### [What this task involves]
For each line in the material below that holds "apply", copy that line.
---------- Records for processing ----------
(** Provided the mount list could be built: the resolver keeps a non-empty
    cache root as it was handed over; for an empty one whose resolved
    build-output path contains ["/_bazel"] it settles on the text before the
    first ["/_bazel"], then ["/_bazel"], then what follows up to the next
    ["/"].  Whenever the root it settles on is not empty and is a directory
    already, or neither it nor one of its ancestors is a file, the resolver
    succeeds, stores that root, and the root is a directory afterwards:
    untouched if it was one, otherwise created together with its missing
    ancestors. *)
Lemma cache_root_settled_and_ensured (H : host) (self : DockerInstance)
    (vols : value) (w : world H) (mounts : list string) :
  (mount_list self vols w).1 = Ok mounts →
  let out := real_bazelout H self in
  let root := settled_root H self in
  root ≠ "" →
  (FS.isdir (fs w) root = true
   ∨ ∀ p, p ∈ FS.ancestors root ++ [root] → FS.isfile (fs w) p = false) →
  DEFAULT_BAZEL_USER_OUTPUT_ROOT H ≠ ""
  ∧ (bazel_user_output_root self ≠ "" → root = bazel_user_output_root self)
  ∧ (bazel_user_output_root self = "" → ∃ i,
       find "/_bazel" out = Some i
       ∧ root = take i out +:+ "/_bazel" +:+ hd "" (Py.split "/" (Py.drop (i + 7) out)))
  ∧ ∃ di w',
      _add_volumes self vols w = (Ok di, w')
      ∧ bazel_user_output_root di = root
      ∧ FS.isdir (fs w') root = true
      ∧ (FS.isdir (fs w) root = true → fs w' = fs w)
      ∧ (FS.isdir (fs w) root = false →
           ∀ p, p ∈ FS.ancestors root → FS.isdir (fs w') p = true)
      ∧ fs w ⊆ fs w'.
Proof.
  intros Em out root Hroot Hfs. split_and!.
  - apply default_root_not_empty.
  - intros E. unfold root, settled_root. by rewrite decide_False.
  - intros E. unfold root, settled_root in *. rewrite decide_True in * by done.
    fold out in Hroot |- *. destruct (find "/_bazel" out) as [i|]; [eauto|done].
  - destruct (mount_list self vols w) as [r w1] eqn:Em'.
    pose proof (mount_list_world _ _ _ _ _ Em') as ->. simpl in Em. subst r.
    unfold _add_volumes.
    rewrite (bind_step _ _ _ _ _ Em'), bind_eq, derive_output_root_eq.
    fold root. rewrite bind_eq. unfold os_path_isdir. cbn [bazel_user_output_root].
    destruct (FS.isdir (fs w) root) eqn:Ed; cbn [negb].
    + rewrite bind_eq, !ret_eq. eexists _, w. split_and!; try done.
    + destruct Hfs as [?|Hfs]; [done|].
      destruct (makedirs_ok (now H (outside w)) root (fs w) Hroot Hfs)
        as (fs' & Emk & Hsub & Hd).
      rewrite bind_eq. unfold os_makedirs. rewrite Emk, ret_eq.
      eexists _, _. split_and!; [reflexivity|done| |done| |done].
      * cbn [fs]. apply Hd. rewrite elem_of_app, list_elem_of_singleton. by right.
      * intros _ p Hp. cbn [fs]. apply Hd. rewrite elem_of_app. by left.
Qed.
(** * State-sync commitment manager of polybft (polygon-edge)

    A shallow embedding of [stateSyncManager] (state_sync_manager.go) and of
    the quorum helpers of [consensusRuntime] (consensus_runtime.go).

    The manager is a record of its per-epoch fields plus the bolt store it
    owns; every method is a function from the manager to the manager after
    the call and the returned error, run with no other goroutine in
    between.  The sections a method runs under the epoch lock and the
    writes it sends to the store are the atomic steps that goroutines
    interleave; [PostEpoch], which releases the lock before it builds, is
    the sequence of its two sections.  A call that fails inside the store
    returns the error of the store; a call that dereferences the nil
    validator set panics.  Goroutines ([Close], the tracker and its
    cancellation watcher) are modelled apart, as an interleaving step
    relation. *)

From Stdlib Require Import ZArith List Lia Sorting.Sorted.
From stdpp Require Import base option countable gmap sets list list_numbers
  strings fin_maps sorting.

Local Open Scope Z_scope.
#[local] Set Warnings "-clear-no-such-hyp".


(** ** Primitive data *)

(** Go's [[]byte], [types.Hash] (32 bytes) and [types.Address] (20 bytes). *)
Abbreviation bytes := (list Byte.byte).

#[global] Instance byte_eq_dec : EqDecision Byte.byte := Byte.byte_eq_dec.

#[global] Program Instance byte_countable : Countable Byte.byte :=
  inj_countable Byte.to_N Byte.of_N _.
Next Obligation. intros b. apply Byte.of_to_N. Qed.

(** [uint64] arithmetic wraps around. *)
Definition u64_modulus : Z := 2 ^ 64.
Definition wrap64 (x : Z) : Z := x mod u64_modulus.
Definition is_u64 (x : Z) : Prop := 0 <= x < u64_modulus.

(** minimum number of stateSyncEvents that a commitment can have *)
Definition minCommitmentSize : nat := 2.

(** ** Errors

    [fmt.Errorf("...: %w", err)] keeps the wrapped error visible to
    [errors.Is], so only the sentinel (or the failing call) is recorded. *)
Inductive error : Type :=
| errQuorumNotReached        (* "quorum not reached for commitment message" *)
| errNotEnoughStateSyncs
| errNotAValidator           (* "node is not a validator" *)
| errNotAmongActiveValidators (* "validator is not among the active validator set" *)
| errNoCommitmentForStateSync (* no stored commitment covers the id *)
| errIndexOutOfRange         (* no first or last event to span *)
| errHash                    (* commitment.Hash() failed *)
| errUnmarshalSignature      (* bls.UnmarshalSignature failed *)
| errAggregate               (* signatures.Aggregate().Marshal() failed *)
| errMerkleTree              (* createMerkleTree failed *)
| errSign                    (* key.Sign failed *)
| errSystemState             (* SystemState.GetNextCommittedIndex failed *)
| errDecodeTx                (* getCommitmentMessageSignedTx failed *)
| errIo.                     (* a call of the store failed *)

#[global] Instance error_eq_dec : EqDecision error.
Proof. solve_decision. Defined.

Inductive result (A : Type) : Type :=
| Ok (a : A)
| Err (e : error).
Arguments Ok {A} a.
Arguments Err {A} e.

Definition of_option {A} (e : error) (o : option A) : result A :=
  match o with
  | Some a => Ok a
  | None => Err e
  end.

(** ** Records of the data model

    Field names are those of the Go structs; where two structs share a
    field name, or the name is reserved, a prefix or suffix tells them
    apart ([msgFromIndex], [Signature_bytes], [Proof_path]).  The struct
    [Signature] of the aggregated signature is [AggSignatureT] here. *)

Record StateSyncEvent : Type := {
  ID : Z;
  Sender : bytes;
  Receiver : bytes;
  Data : bytes;
}.

Record MessageSignature : Type := {
  From : string;
  Signature_bytes : bytes;
}.

Record TransportMessage : Type := {
  Hash : bytes;
  Signature : bytes;
  NodeID : string;
  EpochNumber : Z;
}.

Record CommitmentMessage : Type := {
  MerkleRootHash : bytes;
  msgFromIndex : Z;
  msgToIndex : Z;
}.

Definition NewCommitmentMessage (root : bytes) (fromIndex toIndex : Z)
  : CommitmentMessage :=
  {| MerkleRootHash := root; msgFromIndex := fromIndex; msgToIndex := toIndex |}.

(** [bitmap.Bitmap]: bit [i] of the number is bit [i] of the bitmap. *)
Record AggSignatureT : Type := {
  AggregatedSignature : bytes;
  Bitmap : Z;
}.

Record CommitmentMessageSigned : Type := {
  Message : CommitmentMessage;
  AggSignature : AggSignatureT;
  PublicKeys : list bytes;
}.

Record StateSyncProof : Type := {
  Proof_path : list bytes;
  StateSync : StateSyncEvent;
}.

#[global] Instance StateSyncEvent_eq_dec : EqDecision StateSyncEvent.
Proof. solve_decision. Defined.
#[global] Instance MessageSignature_eq_dec : EqDecision MessageSignature.
Proof. solve_decision. Defined.

(** The calls of the store, each with its arguments. *)
Inductive storeCall : Type :=
| call_insertStateSyncEvent (event : StateSyncEvent)
| call_getStateSyncEventsForCommitment (fromIndex toIndex : Z)
| call_insertMessageVote (epoch : Z) (key : bytes) (vote : MessageSignature)
| call_getMessageVotes (epoch : Z) (hash : bytes)
| call_insertCommitmentMessage (commitment : CommitmentMessageSigned)
| call_getCommitmentForStateSync (stateSyncID : Z)
| call_insertStateSyncProofs (proofs : list StateSyncProof)
| call_getStateSyncProof (stateSyncID : Z).

(** ** Collaborators

    Packages the manager calls but does not own: address and BLS codecs, the
    Merkle builder, the validator key, the event ABI and the decoder of the
    commitment-submission transaction.  They are deterministic functions that
    may fail; [None] stands for a returned error. *)
Class Collaborators : Type := {
  MerkleTreeT : Type;
  BlsSignature : Type;
  BlsPublicKey : Type;
  Log : Type;                    (* ethgo.Log *)
  Transaction : Type;            (* types.Transaction *)
  StringToAddress : string -> bytes;         (* types.StringToAddress *)
  AddressString : bytes -> string;           (* types.Address.String *)
  UnmarshalSignature : bytes -> option BlsSignature;
  AggregateMarshal : list BlsSignature -> option bytes;
  BlsKeyMarshal : BlsPublicKey -> bytes;
  createMerkleTree : list StateSyncEvent -> option MerkleTreeT;
  MerkleTree_Hash : MerkleTreeT -> bytes;
  GenerateProof : MerkleTreeT -> Z -> Z -> list bytes;
  CommitmentMessage_Hash : CommitmentMessage -> option bytes;
  key_Sign : bytes -> option bytes;          (* s.config.key.Sign *)
  key_String : string;                       (* s.config.key.String() *)
  stateTransferEventABI_Match : Log -> bool;
  decodeStateSyncEvent : Log -> option StateSyncEvent;
  getCommitmentMessageSignedTx :
    list Transaction -> result (option CommitmentMessageSigned);
}.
----------
### [Exercise solution]
  - apply default_root_not_empty.
      * cbn [fs]. apply Hd. rewrite elem_of_app, list_elem_of_singleton. by right.
      * intros _ p Hp. cbn [fs]. apply Hd. rewrite elem_of_app. by left.
Next Obligation. intros b. apply Byte.of_to_N. Qed.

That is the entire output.